(** [handle_append_reply] on every branch: a later term, a reply it ignores, or
    a count, after it has recorded the match or moved the next index. *)
Lemma handle_append_reply_inv rf j args reply rf' :
  raft_wf rf → 0 ≤ j < peers rf → handle_append_reply rf j args reply = Ret rf' →
  (currentTerm rf < aer_Term reply ∧ rf' = FollowerState (aer_Term reply) rf) ∨ rf' = rf ∨
  (state rf = LEADER ∧ currentTerm rf = aea_Term args ∧ ∃ ni mi m,
     let rf1 := set_nextIndex ni (set_matchIndex mi rf) in
     raft_wf rf1 ∧ countReplica rf1 = Ret m ∧ rf' = set_commitIndex m rf1 ∧
     (mi = matchIndex rf ∨ aer_Success reply = true ∧
       mi = <[Z.to_nat j := aea_PrevLogIndex args + zlen (aea_Entries args)]> (matchIndex rf))).
Proof.
  intros Hw Hj. pose proof Hw as [? ? ? ? ? ? ?]. unfold handle_append_reply. intros Hr.
  case_test_in Hr; [injection Hr as <-; by left|]. right.
  case_test_in Hr; [injection Hr as <-; by left|]. right. split_and!; [naive_solver|lia|].
  inv_bind Hr. inv_bind Hr. injection Hr as <-. case_test_in Hb.
  - do 3 inv_bind Hb. injection Hb as <-. apply set_index_inv in Hb1 as [_ ->], Hb3 as [_ ->].
    eexists _, _, _. split_and!; [|done..|by right].
    apply (raft_wf_frame rf); simpl; rewrite ?zlen_insert; done || lia.
  - case_test_in Hb.
    + destruct (handleLogInconsistency_wf rf j reply Hw Hj) as (ni & E & Hni). rewrite E in Hb.
      injection Hb as <-. exists ni, (matchIndex rf), x0.
      replace (set_nextIndex ni (set_matchIndex (matchIndex rf) rf)) with (set_nextIndex ni rf)
        by by destruct rf.
      split_and!; [|done..|by left]. apply (raft_wf_frame rf); simpl; done || lia.
    + injection Hb as <-. exists (nextIndex rf), (matchIndex rf), x0.
      replace (set_nextIndex (nextIndex rf) (set_matchIndex (matchIndex rf) rf)) with rf
        by by destruct rf.
      split_and!; [done..|by left].
Qed.

(** The same for [handle_install_reply]. *)
Lemma handle_install_reply_inv rf j args ok reply rf' :
  raft_wf rf → 0 ≤ j < peers rf → handle_install_reply rf j args ok reply = Ret rf' →
  (currentTerm rf < isr_Term reply ∧ rf' = FollowerState (isr_Term reply) rf) ∨ rf' = rf ∨
  (state rf = LEADER ∧ ∃ ni mi m,
     let rf1 := set_nextIndex ni (set_matchIndex mi rf) in
     raft_wf rf1 ∧ countReplica rf1 = Ret m ∧ rf' = set_commitIndex m rf1 ∧
     (mi = matchIndex rf ∨ mi = <[Z.to_nat j := isa_LastIncludedIndex args]> (matchIndex rf))).
Proof.
  intros Hw Hj. pose proof Hw as [? ? ? ? ? ? ?]. unfold handle_install_reply. intros Hr.
  assert (rf = set_nextIndex (nextIndex rf) (set_matchIndex (matchIndex rf) rf)) as Hrf by by destruct rf.
  case_test_in Hr; [injection Hr as <-; by left|]. right.
  case_test_in Hr; [injection Hr as <-; by left|].
  case_test_in Hr; [injection Hr as <-; by left|]. right. split; [naive_solver|].
  inv_bind Hr. inv_bind Hr. injection Hr as <-. case_test_in Hb.
  2: { injection Hb as <-. exists (nextIndex rf), (matchIndex rf), x0. rewrite <- Hrf.
       split_and!; [done..|by left]. }
  inv_bind Hb. case_test_in Hb.
  - do 3 inv_bind Hb. injection Hb as <-. apply set_index_inv in Hb2 as [_ ->], Hb4 as [_ ->].
    eexists _, _, _. split_and!; [|done..|by right].
    apply (raft_wf_frame rf); simpl; rewrite ?zlen_insert; done || lia.
  - injection Hb as <-. exists (nextIndex rf), (matchIndex rf), x0. rewrite <- Hrf.
    split_and!; [done..|by left].
Qed.

(** The match index of one peer set. *)
Lemma match_set tm H i rf vl j (x : Z) ni mi :
  peer_inv tm H i rf vl → state rf = LEADER → 0 ≤ j → x ≤ zlen vl →
  (∀ k : nat, commitIndex rf < Z.of_nat k ≤ x → vterm vl k = currentTerm rf →
     acked H j (currentTerm rf) k) →
  (mi = matchIndex rf ∨ mi = <[Z.to_nat j := x]> (matchIndex rf)) →
  peer_inv tm H i (set_nextIndex ni (set_matchIndex mi rf)) vl.
Proof using Type.
  intros Hpi Hs Hj Hx Hak Hmi. apply (peer_inv_match tm tm H i rf); try done.
  intros _ j' m Hj' Hne Hm. simpl in Hm. destruct Hmi as [->| ->].
  { by apply (pi_match _ _ _ _ _ _ Hpi). }
  apply list_lookup_insert_Some in Hm as [(Heq & <- & _)|[_ Hm]].
  - by assert (j' = j) as -> by lia.
  - by apply (pi_match _ _ _ _ _ _ Hpi).
Qed.

Lemma step_append_reply G H V j args reply rf rf' :
  ginv G H V → (j, args, reply) ∈ g_areplies G → g_peer G !! aea_LeaderId args = Some rf →
  handle_append_reply rf j args reply = Ret rf' →
  let i := aea_LeaderId args in ginv (set_peer G i rf') H (<[i := V i]> V).
Proof using Type.
  intros Hinv Hin Hi Hr. simpl. set (i := aea_LeaderId args) in *. clearbody i. destruct (ginv_peer _ _ _ _ _ _ Hinv Hi) as (Hw & Hme & Hp & _ & Hpi).
  destruct (gi_areply _ _ _ _ Hinv _ Hin) as [Hj Hak]. simpl in Hj, Hak.
  eapply (quiet_keep n G _ H V i rf _ (EvAppendReply j args reply)); try done; try by left.
  { simpl. lia. }
  intros tm' Htm.
  destruct (handle_append_reply_inv rf j args reply rf' Hw ltac:(lia) Hr)
    as [[Ht ->]|[->|(Hs & HT & ni & mi & m & Hw1 & Hc & -> & Hmi)]].
  - eapply peer_inv_same; try done. simpl. lia.
  - by eapply peer_inv_same.
  - eapply (counted_inv (term_of (g_net G))); try done. destruct (pi_leader _ _ _ _ _ _ Hpi Hs) as [HL _].
    destruct Hmi as [->|[Hsu ->]].
    { apply (match_set _ _ _ _ _ j 0); try done; [lia|apply zlen_nonneg| |by left].
      intros k Hk. pose proof (rw_lii _ Hw). pose proof (rw_applied _ Hw). lia. }
    apply Hak in Hsu as (k' & Hin' & Hk'). rewrite <- HT in Hin'.
    destruct (ho_ack _ _ _ (gi_hist _ _ _ _ Hinv) _ _ _ Hin') as (_ & L & HL' & Hlen).
    assert (L = V i) as -> by congruence.
    eapply (match_set _ _ _ _ _ j (aea_PrevLogIndex args + zlen (aea_Entries args)));
      try done; [lia|unfold zlen in *; lia| |by right].
    intros k Hk _. exists k'. split; [done|lia].
Qed.

Lemma step_ireply G H V j args ok reply rf rf' :
  ginv G H V → install_ok n (g_net G) H j args → g_peer G !! isa_LeaderId args = Some rf →
  handle_install_reply rf j args ok reply = Ret rf' →
  let i := isa_LeaderId args in ginv (set_peer G i rf') H (<[i := V i]> V).
Proof using Hn.
  intros Hinv (Hj & (p & Hsafe & Hz & Hlt) & Hel & Hold) Hi Hr. simpl.
  set (i := isa_LeaderId args) in *. clearbody i.
  destruct (ginv_peer _ _ _ _ _ _ Hinv Hi) as (Hw & Hme & Hp & _ & Hpi).
  pose proof (gi_hist _ _ _ _ Hinv) as Ho.
  eapply (quiet_keep n G _ H V i rf _ (EvInstallReply j args ok reply)); try done; try by left.
  { simpl. lia. }
  intros tm' Htm.
  destruct (handle_install_reply_inv rf j args ok reply rf' Hw ltac:(lia) Hr)
    as [[Ht ->]|[->|(Hs & ni & mi & m & Hw1 & Hc & -> & Hmi)]].
  - eapply peer_inv_same; try done. simpl. lia.
  - by eapply peer_inv_same.
  - eapply (counted_inv (term_of (g_net G))); try done. destruct (pi_leader _ _ _ _ _ _ Hpi Hs) as [HL _].
    destruct (ni_elected _ _ (gi_net _ _ _ _ Hinv) _ _ Hel) as (_ & _ & _ & Hat%at_term_of).
    rewrite (term_of_peer _ _ rf) in Hat by done.
    pose proof (safe_in_leader n Hn _ _ _ _ _ _ Ho Hsafe Hat HL) as Hpre. pose proof (prefix_length _ _ Hpre).
    eapply (match_set _ _ _ _ _ j (isa_LastIncludedIndex args)); try done; [lia|unfold zlen in *; lia|].
    (* what the snapshot covers is committed here, or of an earlier term *)
    intros k Hk Ht. exfalso. destruct (decide (isa_Term args = currentTerm rf)) as [Heq|Hne].
    { pose proof (Hold rf Hi Hs ltac:(lia)). lia. }
    destruct Hsafe as [->|(T0 & k0 & L0 & HT0 & Hch & HL0 & Hp0)].
    { rewrite zlen_nil in Hz. pose proof (rw_lii _ Hw). pose proof (rw_applied _ Hw). lia. }
    rewrite (prefix_vterm p (V i) k Hpre) in Ht by (unfold zlen in Hz; lia).
    destruct (ho_log _ _ _ Ho _ _ HL0) as (HT1 & _ & _ & _ & Hu).
    assert (terms_upto T0 p) as Hup by (eapply upto_prefix; [etrans; [exact Hp0|apply prefix_take]|done]).
    pose proof (vterm_upto p k T0 Hup ltac:(lia) ltac:(unfold zlen in Hz; lia)). lia.
Qed.

(** ** Receiving a snapshot *)

Lemma InstallSnapshot_frame rf args now rf' reply o :
  InstallSnapshot rf args now = (rf', reply, o) →
  Log rf' = Log rf ∧ lastIncludedIndex rf' = lastIncludedIndex rf ∧
  lastIncludedTerm rf' = lastIncludedTerm rf ∧ currentTerm rf ≤ currentTerm rf' ∧
  commitIndex rf' = commitIndex rf ∧ matchIndex rf' = matchIndex rf ∧
  (state rf' = LEADER → state rf = LEADER ∧ currentTerm rf' = currentTerm rf) ∧
  ∀ m, o = Some m → isa_Term args ≤ currentTerm rf' ∧ SnapshotTerm m = isa_LastIncludedTerm args ∧
    SnapshotIndex m = isa_LastIncludedIndex args.
Proof.
  unfold InstallSnapshot. intros Hr. case_test_in Hr; [by injection Hr as <- <- <-|].
  destruct (Z.ltb_spec (currentTerm rf) (isa_Term args));
    case_test_in Hr; injection Hr as <- <- <-; simpl; split_and!; try done; try lia.
  all: intros m [= <-]; simpl; split_and!; done || lia.
Qed.

Lemma step_install G H V d rf args now rf' reply o :
  ginv G H V → (d, args) ∈ g_installs G → g_peer G !! d = Some rf →
  InstallSnapshot rf args now = (rf', reply, o) →
  ginv (offer d o (add_ireply (d, args, reply) (set_peer G d rf'))) H (<[d := V d]> V).
Proof using Type.
  intros Hinv Hin Hi Hr. destruct (ginv_peer _ _ _ _ _ _ Hinv Hi) as (Hw & _ & _ & _ & Hpi).
  destruct (gi_install _ _ _ _ Hinv _ _ Hin) as (_ & Hsn & _).
  destruct (InstallSnapshot_frame _ _ _ _ _ _ Hr) as (HL & HI & HIT & HT & HCI & HM & HS & Ho).
  assert (run rf (EvInstall args now) = Ret rf') as Hrun by (cbn [run]; by rewrite Hr).
  set (G' := offer d o _).
  assert (g_net G' = net_set (g_net G) d rf' ∧ g_appends G' = g_appends G ∧
    g_areplies G' = g_areplies G ∧ g_installs G' = g_installs G ∧
    g_ireplies G' = (d, args, reply) :: g_ireplies G) as (EN & EA & ER & EI & EIR) by (by destruct o).
  eapply (quiet_keep n G _ H V d rf rf' (EvInstall args now)); try done.
  - intros tm' Htm. eapply peer_inv_same; try done. intros [? ?]%HS. done.
  - rewrite EA. by left.
  - rewrite ER. by left.
  - rewrite EI. by left.
  - rewrite EIR. intros j a r [[= -> -> ->]|?]%elem_of_cons; [by right|by left].
  - intros x. unfold G'. destruct o as [m|]; simpl; [|by left].
    intros [->|?]%elem_of_cons; [right|by left]. destruct (Ho m eq_refl) as (HT' & -> & ->).
    exists (isa_Term args), rf'. simpl. rewrite lookup_insert_eq. done.
Qed.

(** ** Receiving entries *)

(** What is delivered is what [event_ok] asks for. *)
Lemma append_ok_wf tm H args : history_ok n tm H → append_ok n H args → append_args_wf args.
Proof using Type.
  intros Ho (L & HL & [(Ht & He & Hc)|(m & Hm & Hp & He & Ht & Hc & _)]).
  { split; rewrite ?He; try by intros. rewrite zlen_nil. lia. }
  destruct (ho_log _ _ _ Ho _ _ HL) as (HT1 & _ & Hs & Hnb & Hu).
  pose proof (sorted_prefix _ _ Hm Hs) as Hs'. pose proof (numbered_prefix _ _ Hm Hnb) as Hnb'.
  pose proof (upto_prefix _ _ _ Hm Hu) as Hu'. unfold zlen in *.
  set (k := Z.to_nat (aea_PrevLogIndex args)) in *.
  split; rewrite He.
  - intros j e. rewrite lookup_drop. intros Hj%Hnb'. lia.
  - intros j e. rewrite lookup_drop, Ht. intros Hj. pose proof (lookup_lt_Some _ _ _ Hj).
    pose proof (vterm_sorted m k (S (k + j)) _ Hs' Hu' ltac:(lia)) as Hle. simpl in Hle.
    by rewrite Hj in Hle.
  - intros i j e e' Hij. rewrite !lookup_drop. apply Hs'. lia.
  - intros j e. rewrite lookup_drop. intros Hj%Hu'. lia.
  - unfold zlen. rewrite length_drop. lia.
Qed.

Lemma append_ok_respects tm H i rf vl args :
  history_ok n tm H → peer_inv tm H i rf vl → raft_wf rf → append_ok n H args →
  currentTerm rf ≤ aea_Term args → respects_commit rf args.
Proof using Hn.
  intros Ho Hpi Hw (L & HL & Hcase) HT k e l Hk Hl Hc.
  destruct Hcase as [(_ & He & _)|(m & Hm & Hp & He & _)]; rewrite He in Hk; [done|].
  pose proof (safe_in_leader n Hn _ _ _ _ _ _ Ho (pi_commit _ _ _ _ _ _ Hpi) HT HL) as Hpre.
  assert (lastIncludedIndex rf < aea_PrevLogIndex args + 1 + Z.of_nat k) as Hlii.
  { unfold entry_at in Hl. by case_test_in Hl. }
  rewrite (rep_entry rf vl) in Hl by (done || apply Hpi). rewrite lookup_drop in Hk.
  replace (Z.to_nat (aea_PrevLogIndex args + 1 + Z.of_nat k - 1)) with
    (Z.to_nat (aea_PrevLogIndex args) + k)%nat in Hl by lia.
  apply (prefix_lookup_Some _ _ _ _ Hk) in Hm.
  assert (L !! (Z.to_nat (aea_PrevLogIndex args) + k)%nat = Some l) as Hl'.
  { eapply prefix_lookup_Some; [|exact Hpre]. rewrite lookup_take_lt by lia. done. }
  congruence.
Qed.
::::
WHAT THE TASK REQUIRES ▸ Whenever a line in the records above contains the string "congruence", copy that line.

EXERCISE OUTPUT ▸
    assert (L = V i) as -> by congruence.
  congruence.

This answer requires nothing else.